Records from a data source
#[local] Set Warnings "-clear-no-such-hyp".
#[local] Set Default Proof Using "Type".
Local Open Scope nat_scope.

Definition MAXARGS : nat := 10.
Definition O_RDONLY : Z := 0x000.
Definition O_WRONLY : Z := 0x001.
Definition O_CREATE : Z := 0x200.
Definition O_TRUNC : Z := 0x400.

(** [W] is what a word is: a pair of indices, or its text. *)
Inductive cmd (W : Type) : Type :=
  | EXEC (argv : list W)
  | REDIR (c : cmd W) (file : W) (mode fd : Z)
  | PIPE (left right : cmd W)
  | LIST (left right : cmd W)
  | BACK (c : cmd W).
Arguments EXEC {W}.
Arguments REDIR {W}.
Arguments PIPE {W}.
Arguments LIST {W}.
Arguments BACK {W}.

Abbreviation word := (nat * nat)%type.

(** What a function of the parser leaves behind; [Panic]: what is written on descriptor 2. *)
Inductive parsed (A : Type) : Type :=
  | Done (a : A)
  | Panic (out : cstr)
  | NoFuel.
Arguments Done {A}.
Arguments Panic {A}.
Arguments NoFuel {A}.

#[global] Instance parsed_bind : MBind parsed := λ A B f r,
  match r with Done a => f a | Panic out => Panic out | NoFuel => NoFuel end.

Definition panic {A} (s : string) : parsed A := Panic (lit s ++ [NL]).

Definition whitespace : cstr := [SP; TAB; CR; NL; "011"%char].
Definition symbols : cstr := lit "<|>&;()".

Definition strchr (s : cstr) (c : ascii) : bool := existsb (Ascii.eqb c) s.

Definition is_space (c : ascii) : bool := strchr whitespace c.
Definition is_word (c : ascii) : bool := negb (strchr whitespace c) && negb (strchr symbols c).

(** How many characters at the head of [l] satisfy [p]. *)
Fixpoint span (p : ascii → bool) (l : cstr) : nat :=
  match l with
  | c :: l => if p c then S (span p l) else 0
  | [] => 0
  end.

Section Parser.
Context (buf : cstr).

(** [s[0]]: the NUL at the end of the buffer. *)
Definition char_at (s : nat) : ascii := default NUL (buf !! s).

Definition skip (p : ascii → bool) (s : nat) : nat := s + span p (drop s buf).

(** The token, its word, and the place behind it. *)
Definition gettoken (s : nat) : ascii * word * nat :=
  let s := skip is_space s in
  let q := s in
  let c := char_at s in
  let '(ret, s) :=
    if (c =? NUL)%char then (c, s)
    else if strchr (lit "|();&<") c then (c, S s)
    else if (c =? ">")%char then
      if (char_at (S s) =? ">")%char then ("+"%char, S (S s)) else (c, S s)
    else ("a"%char, skip is_word s) in
  (ret, (q, s), skip is_space s).

Definition peek (toks : cstr) (s : nat) : bool * nat :=
  let s := skip is_space s in
  (negb (char_at s =? NUL)%char && strchr toks (char_at s), s).

Fixpoint parseredirs (fuel : nat) (c : cmd word) (s : nat) : parsed (cmd word * nat) :=
  match fuel with
  | O => NoFuel
  | S fuel =>
      let '(b, s) := peek (lit "<>") s in
      if b then
        let '(tok, _, s) := gettoken s in
        let '(tok2, w, s) := gettoken s in
        if negb (tok2 =? "a")%char then panic "missing file for redirection"
        else
          let c :=
            if (tok =? "<")%char then REDIR c w O_RDONLY 0
            else if (tok =? ">")%char then REDIR c w (Z.lor (Z.lor O_WRONLY O_CREATE) O_TRUNC) 1
            else if (tok =? "+")%char then REDIR c w (Z.lor O_WRONLY O_CREATE) 1
            else c in
          parseredirs fuel c s
      else Done (c, s)
  end.

(** The words go into [argv] of the command inside the redirections. *)
Fixpoint add_word (w : word) (c : cmd word) : cmd word :=
  match c with
  | EXEC argv => EXEC (argv ++ [w])
  | REDIR c f mode fd => REDIR (add_word w c) f mode fd
  | _ => c
  end.

Fixpoint args_loop (fuel argc : nat) (ret : cmd word) (s : nat) : parsed (cmd word * nat) :=
  match fuel with
  | O => NoFuel
  | S fuel =>
      let '(b, s) := peek (lit "|)&;") s in
      if b then Done (ret, s)
      else
        let '(tok, w, s) := gettoken s in
        if (tok =? NUL)%char then Done (ret, s)
        else if negb (tok =? "a")%char then panic "syntax"
        else
          let ret := add_word w ret in
          let argc := S argc in
          if MAXARGS <=? argc then panic "too many args"
          else '(ret, s) ← parseredirs fuel ret s; args_loop fuel argc ret s
  end.

Fixpoint back_loop (fuel : nat) (c : cmd word) (s : nat) : parsed (cmd word * nat) :=
  match fuel with
  | O => NoFuel
  | S fuel =>
      let '(b, s) := peek (lit "&") s in
      if b then let '(_, _, s) := gettoken s in back_loop fuel (BACK c) s
      else Done (c, s)
  end.

Fixpoint parseline (fuel : nat) (s : nat) : parsed (cmd word * nat) :=
  match fuel with
  | O => NoFuel
  | S fuel =>
      '(c, s) ← parsepipe fuel s;
      '(c, s) ← back_loop fuel c s;
      let '(b, s) := peek (lit ";") s in
      if b then
        let '(_, _, s) := gettoken s in
        '(r, s) ← parseline fuel s; Done (LIST c r, s)
      else Done (c, s)
  end
with parsepipe (fuel : nat) (s : nat) : parsed (cmd word * nat) :=
  match fuel with
  | O => NoFuel
  | S fuel =>
      '(c, s) ← parseexec fuel s;
      let '(b, s) := peek (lit "|") s in
      if b then
        let '(_, _, s) := gettoken s in
        '(r, s) ← parsepipe fuel s; Done (PIPE c r, s)
      else Done (c, s)
  end
with parseexec (fuel : nat) (s : nat) : parsed (cmd word * nat) :=
  match fuel with
  | O => NoFuel
  | S fuel =>
      let '(b, s) := peek (lit "(") s in
      if b then parseblock fuel s
      else
        '(ret, s) ← parseredirs fuel (EXEC []) s;
        args_loop fuel 0 ret s
  end
with parseblock (fuel : nat) (s : nat) : parsed (cmd word * nat) :=
  match fuel with
  | O => NoFuel
  | S fuel =>
      let '(b, s) := peek (lit "(") s in
      if negb b then panic "parseblock"
      else
        let '(_, _, s) := gettoken s in
        '(c, s) ← parseline fuel s;
        let '(b, s) := peek (lit ")") s in
        if negb b then panic "syntax - missing )"
        else
          let '(_, _, s) := gettoken s in
          parseredirs fuel c s
  end.

Definition parse_all (fuel : nat) : parsed (cmd word) :=
  '(c, s) ← parseline fuel 0;
  let '(_, s) := peek [] s in
  if negb (s =? length buf) then
    Panic (lit "leftovers: " ++ drop s buf ++ [NL] ++ lit "syntax" ++ [NL])
  else Done c.
End Parser.

(** The buffer is behind the tree. *)
Fixpoint nulterminate (c : cmd word) (mem : cstr) : cstr :=
  match c with
  | EXEC argv => foldl (λ mem w, <[w.2 := NUL]> mem) mem argv
  | REDIR c f _ _ => <[f.2 := NUL]> (nulterminate c mem)
  | PIPE l r => nulterminate r (nulterminate l mem)
  | LIST l r => nulterminate r (nulterminate l mem)
  | BACK c => nulterminate c mem
  end.

(** The calls nest at most four deep for every parenthesis. *)
Definition parsecmd (buf : cstr) : parsed (cmd word * cstr) :=
  c ← parse_all buf (4 * length buf + 8);
  Done (c, nulterminate c (buf ++ [NUL])).

(** ** The texts of the words *)
Fixpoint cmd_map {V W} (f : V → W) (c : cmd V) : cmd W :=
  match c with
  | EXEC argv => EXEC (f <$> argv)
  | REDIR c w mode fd => REDIR (cmd_map f c) (f w) mode fd
  | PIPE l r => PIPE (cmd_map f l) (cmd_map f r)
  | LIST l r => LIST (cmd_map f l) (cmd_map f r)
  | BACK c => BACK (cmd_map f c)
  end.

Definition slice (buf : cstr) (w : word) : cstr := take (w.2 - w.1) (drop w.1 buf).

(** The C string that starts at a word of the tree. *)
Definition string_at (mem : cstr) (w : word) : cstr :=
  take (span (λ c, negb (c =? NUL)%char) (drop w.1 mem)) (drop w.1 mem).

(** ** Printing a command *)
Definition redir_op (mode fd : Z) : cstr :=
  if (fd =? 0)%Z then lit " < " else if Z.testbit mode 10 then lit " > " else lit " >> ".

Definition paren (b : bool) (t : cstr) : cstr := if b then lit "(" ++ t ++ lit ")" else t.

(** Level 0 is a line, 1 what may stand before [&], 2 a pipeline, 3 a command of one. *)
Fixpoint print (lvl : nat) (c : cmd cstr) : cstr :=
  match c with
  | EXEC argv => concat ((λ w, SP :: w) <$> argv)
  | REDIR c f mode fd => print 3 c ++ redir_op mode fd ++ f
  | PIPE l r => paren (2 <? lvl) (print 3 l ++ lit "|" ++ print 2 r)
  | BACK c => paren (1 <? lvl) (print 1 c ++ lit "&")
  | LIST l r => paren (0 <? lvl) (print 1 l ++ lit ";" ++ print 0 r)
  end.

Definition word_ok (w : cstr) : bool :=
  negb (bool_decide (w = [])) && forallb (λ c, is_word c && negb (c =? NUL)%char) w.

Definition redir_ok (mode fd : Z) : bool :=
  (fd =? 0)%Z && (mode =? O_RDONLY)%Z ||
  (fd =? 1)%Z && ((mode =? 0x601)%Z || (mode =? 0x201)%Z).

Fixpoint cmd_ok (c : cmd cstr) : bool :=
  match c with
  | EXEC argv => (length argv <? MAXARGS) && forallb word_ok argv
  | REDIR c f mode fd => cmd_ok c && word_ok f && redir_ok mode fd
  | PIPE l r => cmd_ok l && cmd_ok r
  | LIST l r => cmd_ok l && cmd_ok r
  | BACK c => cmd_ok c
  end.

Definition sample : cmd cstr :=
  LIST (BACK (PIPE (REDIR (EXEC [lit "cat"; lit "x"]) (lit "in") 0 0) (REDIR (LIST (EXEC [lit "wc"]) (EXEC [lit "ls"])) (lit "out") 0x201 1)))
       (EXEC [lit "echo"]).

Definition read_back (p : parsed (cmd word * cstr)) : parsed (cmd cstr) :=
  '(c, mem) ← p; Done (cmd_map (string_at mem) c).

Example print_sample : print 0 sample = lit " cat x < in|( wc; ls) >> out&; echo".
Proof. vm_compute. reflexivity. Qed.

■ WHAT IS BEING ASKED
Take the lines above from the first through the one containing "(** What a function" and reproduce them exactly; include nothing else.

■ RESPONSE TO THE TASK
#[local] Set Warnings "-clear-no-such-hyp".
#[local] Set Default Proof Using "Type".
Local Open Scope nat_scope.

Definition MAXARGS : nat := 10.
Definition O_RDONLY : Z := 0x000.
Definition O_WRONLY : Z := 0x001.
Definition O_CREATE : Z := 0x200.
Definition O_TRUNC : Z := 0x400.

(** [W] is what a word is: a pair of indices, or its text. *)
Inductive cmd (W : Type) : Type :=
  | EXEC (argv : list W)
  | REDIR (c : cmd W) (file : W) (mode fd : Z)
  | PIPE (left right : cmd W)
  | LIST (left right : cmd W)
  | BACK (c : cmd W).
Arguments EXEC {W}.
Arguments REDIR {W}.
Arguments PIPE {W}.
Arguments LIST {W}.
Arguments BACK {W}.

Abbreviation word := (nat * nat)%type.

(** What a function of the parser leaves behind; [Panic]: what is written on descriptor 2. *)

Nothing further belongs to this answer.